▶ **Task data**
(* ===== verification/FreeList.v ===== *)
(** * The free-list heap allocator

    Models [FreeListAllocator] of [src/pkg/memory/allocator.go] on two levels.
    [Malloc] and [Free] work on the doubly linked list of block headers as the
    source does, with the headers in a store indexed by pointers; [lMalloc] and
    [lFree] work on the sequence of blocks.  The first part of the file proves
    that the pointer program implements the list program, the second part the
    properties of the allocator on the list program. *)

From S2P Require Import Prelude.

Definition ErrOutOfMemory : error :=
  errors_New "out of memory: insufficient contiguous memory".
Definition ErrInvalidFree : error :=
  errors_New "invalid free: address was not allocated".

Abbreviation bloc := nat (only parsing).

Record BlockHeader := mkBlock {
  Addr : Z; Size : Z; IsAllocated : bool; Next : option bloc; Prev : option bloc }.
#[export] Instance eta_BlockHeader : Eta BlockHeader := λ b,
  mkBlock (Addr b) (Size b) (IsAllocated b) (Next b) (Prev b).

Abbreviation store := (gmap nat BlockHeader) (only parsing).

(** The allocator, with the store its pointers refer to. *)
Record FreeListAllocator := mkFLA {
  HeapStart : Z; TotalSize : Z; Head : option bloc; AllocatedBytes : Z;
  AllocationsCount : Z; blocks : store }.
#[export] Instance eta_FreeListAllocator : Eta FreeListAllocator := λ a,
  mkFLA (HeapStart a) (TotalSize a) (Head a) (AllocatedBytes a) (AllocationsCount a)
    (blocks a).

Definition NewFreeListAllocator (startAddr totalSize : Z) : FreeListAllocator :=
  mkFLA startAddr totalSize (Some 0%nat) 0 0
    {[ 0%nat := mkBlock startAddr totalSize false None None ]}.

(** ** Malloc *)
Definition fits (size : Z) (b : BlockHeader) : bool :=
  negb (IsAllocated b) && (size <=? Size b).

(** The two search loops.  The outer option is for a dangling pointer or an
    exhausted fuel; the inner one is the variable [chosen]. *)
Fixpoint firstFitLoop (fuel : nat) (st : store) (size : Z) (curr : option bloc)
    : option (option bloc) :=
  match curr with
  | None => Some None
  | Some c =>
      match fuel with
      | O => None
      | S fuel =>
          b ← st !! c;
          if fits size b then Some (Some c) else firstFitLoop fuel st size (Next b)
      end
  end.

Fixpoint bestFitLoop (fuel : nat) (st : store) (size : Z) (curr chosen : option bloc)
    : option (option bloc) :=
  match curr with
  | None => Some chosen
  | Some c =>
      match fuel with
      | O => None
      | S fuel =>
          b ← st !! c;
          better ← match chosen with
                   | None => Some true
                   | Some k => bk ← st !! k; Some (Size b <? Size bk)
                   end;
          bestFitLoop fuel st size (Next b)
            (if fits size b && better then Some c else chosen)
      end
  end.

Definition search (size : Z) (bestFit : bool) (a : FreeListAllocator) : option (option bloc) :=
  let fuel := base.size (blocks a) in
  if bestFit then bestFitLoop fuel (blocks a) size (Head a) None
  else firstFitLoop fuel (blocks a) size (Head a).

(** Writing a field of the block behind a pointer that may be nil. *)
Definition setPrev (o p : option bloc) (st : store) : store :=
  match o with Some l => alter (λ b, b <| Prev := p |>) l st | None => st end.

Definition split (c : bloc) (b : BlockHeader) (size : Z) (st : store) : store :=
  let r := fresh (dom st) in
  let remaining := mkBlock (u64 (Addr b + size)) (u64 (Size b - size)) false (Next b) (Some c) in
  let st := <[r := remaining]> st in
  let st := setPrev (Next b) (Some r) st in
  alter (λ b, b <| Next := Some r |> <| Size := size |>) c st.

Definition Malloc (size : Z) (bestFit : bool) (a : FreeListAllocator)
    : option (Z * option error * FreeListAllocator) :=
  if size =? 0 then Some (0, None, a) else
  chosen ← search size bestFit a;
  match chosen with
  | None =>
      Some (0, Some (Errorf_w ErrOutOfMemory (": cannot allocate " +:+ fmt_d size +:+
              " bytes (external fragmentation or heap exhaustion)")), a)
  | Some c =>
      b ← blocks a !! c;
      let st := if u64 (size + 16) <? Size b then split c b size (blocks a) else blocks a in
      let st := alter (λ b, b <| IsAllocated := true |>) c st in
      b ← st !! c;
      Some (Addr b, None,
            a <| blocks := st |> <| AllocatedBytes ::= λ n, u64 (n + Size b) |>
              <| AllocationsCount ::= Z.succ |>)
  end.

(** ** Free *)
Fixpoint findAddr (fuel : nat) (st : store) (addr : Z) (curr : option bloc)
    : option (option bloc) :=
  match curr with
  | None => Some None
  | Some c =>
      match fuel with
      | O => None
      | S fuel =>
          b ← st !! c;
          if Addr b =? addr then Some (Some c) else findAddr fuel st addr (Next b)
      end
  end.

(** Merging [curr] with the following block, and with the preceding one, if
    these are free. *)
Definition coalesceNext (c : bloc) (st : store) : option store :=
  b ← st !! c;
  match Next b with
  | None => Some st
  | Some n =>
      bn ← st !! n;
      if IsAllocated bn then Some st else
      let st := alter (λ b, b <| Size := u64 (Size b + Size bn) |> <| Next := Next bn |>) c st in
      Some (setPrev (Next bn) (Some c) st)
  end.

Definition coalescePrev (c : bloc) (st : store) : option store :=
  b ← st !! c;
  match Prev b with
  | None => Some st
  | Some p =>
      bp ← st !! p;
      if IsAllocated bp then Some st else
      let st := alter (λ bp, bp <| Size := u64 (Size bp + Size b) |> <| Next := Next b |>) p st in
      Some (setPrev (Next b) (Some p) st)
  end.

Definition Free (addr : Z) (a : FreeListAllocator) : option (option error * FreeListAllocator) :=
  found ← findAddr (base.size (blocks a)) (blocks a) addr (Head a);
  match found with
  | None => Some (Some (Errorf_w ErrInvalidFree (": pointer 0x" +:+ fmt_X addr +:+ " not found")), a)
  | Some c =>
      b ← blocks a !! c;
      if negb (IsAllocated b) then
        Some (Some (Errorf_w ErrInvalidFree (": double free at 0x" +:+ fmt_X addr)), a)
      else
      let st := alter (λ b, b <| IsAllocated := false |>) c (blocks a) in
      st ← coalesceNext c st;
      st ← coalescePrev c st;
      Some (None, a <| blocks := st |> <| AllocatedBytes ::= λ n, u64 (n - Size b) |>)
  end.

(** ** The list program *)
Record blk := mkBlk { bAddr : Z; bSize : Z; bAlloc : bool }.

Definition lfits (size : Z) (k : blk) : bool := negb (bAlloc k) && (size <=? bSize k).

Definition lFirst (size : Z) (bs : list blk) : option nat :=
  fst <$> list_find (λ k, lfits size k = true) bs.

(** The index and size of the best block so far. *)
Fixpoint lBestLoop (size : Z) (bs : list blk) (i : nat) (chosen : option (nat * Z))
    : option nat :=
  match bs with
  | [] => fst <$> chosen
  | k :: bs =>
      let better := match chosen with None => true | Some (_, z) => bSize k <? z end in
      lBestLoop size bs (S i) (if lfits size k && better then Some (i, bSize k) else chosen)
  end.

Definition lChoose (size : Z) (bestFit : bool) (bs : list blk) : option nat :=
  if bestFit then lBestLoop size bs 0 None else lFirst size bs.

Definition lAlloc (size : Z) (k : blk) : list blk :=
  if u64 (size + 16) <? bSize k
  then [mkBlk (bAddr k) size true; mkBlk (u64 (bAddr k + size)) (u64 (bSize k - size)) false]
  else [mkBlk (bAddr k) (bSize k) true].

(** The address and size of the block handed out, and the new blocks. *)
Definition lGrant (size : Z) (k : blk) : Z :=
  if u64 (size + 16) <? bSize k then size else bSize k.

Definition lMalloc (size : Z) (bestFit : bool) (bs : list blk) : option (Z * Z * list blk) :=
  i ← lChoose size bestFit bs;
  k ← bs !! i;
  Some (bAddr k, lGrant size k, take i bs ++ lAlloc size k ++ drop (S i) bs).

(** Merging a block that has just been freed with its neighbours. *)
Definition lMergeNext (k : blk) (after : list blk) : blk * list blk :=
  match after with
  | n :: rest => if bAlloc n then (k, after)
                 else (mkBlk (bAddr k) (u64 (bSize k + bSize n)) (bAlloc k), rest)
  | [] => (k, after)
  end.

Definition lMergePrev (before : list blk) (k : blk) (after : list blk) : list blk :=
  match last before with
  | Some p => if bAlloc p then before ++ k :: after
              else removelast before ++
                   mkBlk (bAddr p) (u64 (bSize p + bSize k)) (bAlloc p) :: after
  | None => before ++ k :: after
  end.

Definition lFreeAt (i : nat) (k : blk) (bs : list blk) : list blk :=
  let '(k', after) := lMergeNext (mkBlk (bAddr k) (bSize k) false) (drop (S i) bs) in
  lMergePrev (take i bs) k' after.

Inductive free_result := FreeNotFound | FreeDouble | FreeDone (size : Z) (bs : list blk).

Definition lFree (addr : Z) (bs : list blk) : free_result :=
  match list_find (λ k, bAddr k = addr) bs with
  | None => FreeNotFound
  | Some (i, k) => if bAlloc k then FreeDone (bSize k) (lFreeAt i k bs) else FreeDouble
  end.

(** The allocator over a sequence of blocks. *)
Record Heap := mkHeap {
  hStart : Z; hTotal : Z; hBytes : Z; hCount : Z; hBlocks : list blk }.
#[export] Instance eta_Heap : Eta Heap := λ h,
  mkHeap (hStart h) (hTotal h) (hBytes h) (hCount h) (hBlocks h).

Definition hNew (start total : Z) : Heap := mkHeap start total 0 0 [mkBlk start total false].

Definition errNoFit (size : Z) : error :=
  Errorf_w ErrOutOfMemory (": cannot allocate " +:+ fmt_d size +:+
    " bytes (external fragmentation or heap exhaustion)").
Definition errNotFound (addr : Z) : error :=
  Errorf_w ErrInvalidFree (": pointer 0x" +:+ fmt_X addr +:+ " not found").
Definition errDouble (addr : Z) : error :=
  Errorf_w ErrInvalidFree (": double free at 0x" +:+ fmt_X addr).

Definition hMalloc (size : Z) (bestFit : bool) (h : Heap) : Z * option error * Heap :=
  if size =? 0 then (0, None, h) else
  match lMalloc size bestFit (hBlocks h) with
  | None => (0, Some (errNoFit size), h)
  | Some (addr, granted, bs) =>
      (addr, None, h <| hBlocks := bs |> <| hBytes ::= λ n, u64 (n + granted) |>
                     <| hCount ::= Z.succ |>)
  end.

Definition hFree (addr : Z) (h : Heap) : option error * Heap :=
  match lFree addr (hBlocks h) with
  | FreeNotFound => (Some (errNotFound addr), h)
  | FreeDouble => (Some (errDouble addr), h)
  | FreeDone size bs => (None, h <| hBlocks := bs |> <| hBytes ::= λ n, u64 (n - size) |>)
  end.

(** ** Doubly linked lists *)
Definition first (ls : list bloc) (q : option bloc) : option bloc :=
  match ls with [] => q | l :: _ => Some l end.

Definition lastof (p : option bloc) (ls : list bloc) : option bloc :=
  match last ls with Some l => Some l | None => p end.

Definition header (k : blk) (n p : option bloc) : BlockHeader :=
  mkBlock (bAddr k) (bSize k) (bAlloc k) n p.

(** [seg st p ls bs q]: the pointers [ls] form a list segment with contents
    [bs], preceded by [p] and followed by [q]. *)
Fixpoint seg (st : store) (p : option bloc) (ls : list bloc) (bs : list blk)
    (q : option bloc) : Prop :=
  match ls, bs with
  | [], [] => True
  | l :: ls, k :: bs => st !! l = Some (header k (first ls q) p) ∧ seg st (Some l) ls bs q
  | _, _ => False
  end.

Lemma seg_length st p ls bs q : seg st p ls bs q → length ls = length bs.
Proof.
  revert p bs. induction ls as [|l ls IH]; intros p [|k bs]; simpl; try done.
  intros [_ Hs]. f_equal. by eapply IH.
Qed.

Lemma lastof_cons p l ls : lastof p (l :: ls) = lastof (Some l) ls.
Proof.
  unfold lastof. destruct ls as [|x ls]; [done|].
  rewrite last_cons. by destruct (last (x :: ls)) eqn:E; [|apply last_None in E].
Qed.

▶ **What you will do**
From the listing above, the lines starting with the one that has "mkBlock (Addr b)" and running through the one that has "(blocks a)." should be copied exactly, ends included.

▶ **Answer below**
  mkBlock (Addr b) (Size b) (IsAllocated b) (Next b) (Prev b).

Abbreviation store := (gmap nat BlockHeader) (only parsing).

(** The allocator, with the store its pointers refer to. *)
Record FreeListAllocator := mkFLA {
  HeapStart : Z; TotalSize : Z; Head : option bloc; AllocatedBytes : Z;
  AllocationsCount : Z; blocks : store }.
#[export] Instance eta_FreeListAllocator : Eta FreeListAllocator := λ a,
  mkFLA (HeapStart a) (TotalSize a) (Head a) (AllocatedBytes a) (AllocationsCount a)
    (blocks a).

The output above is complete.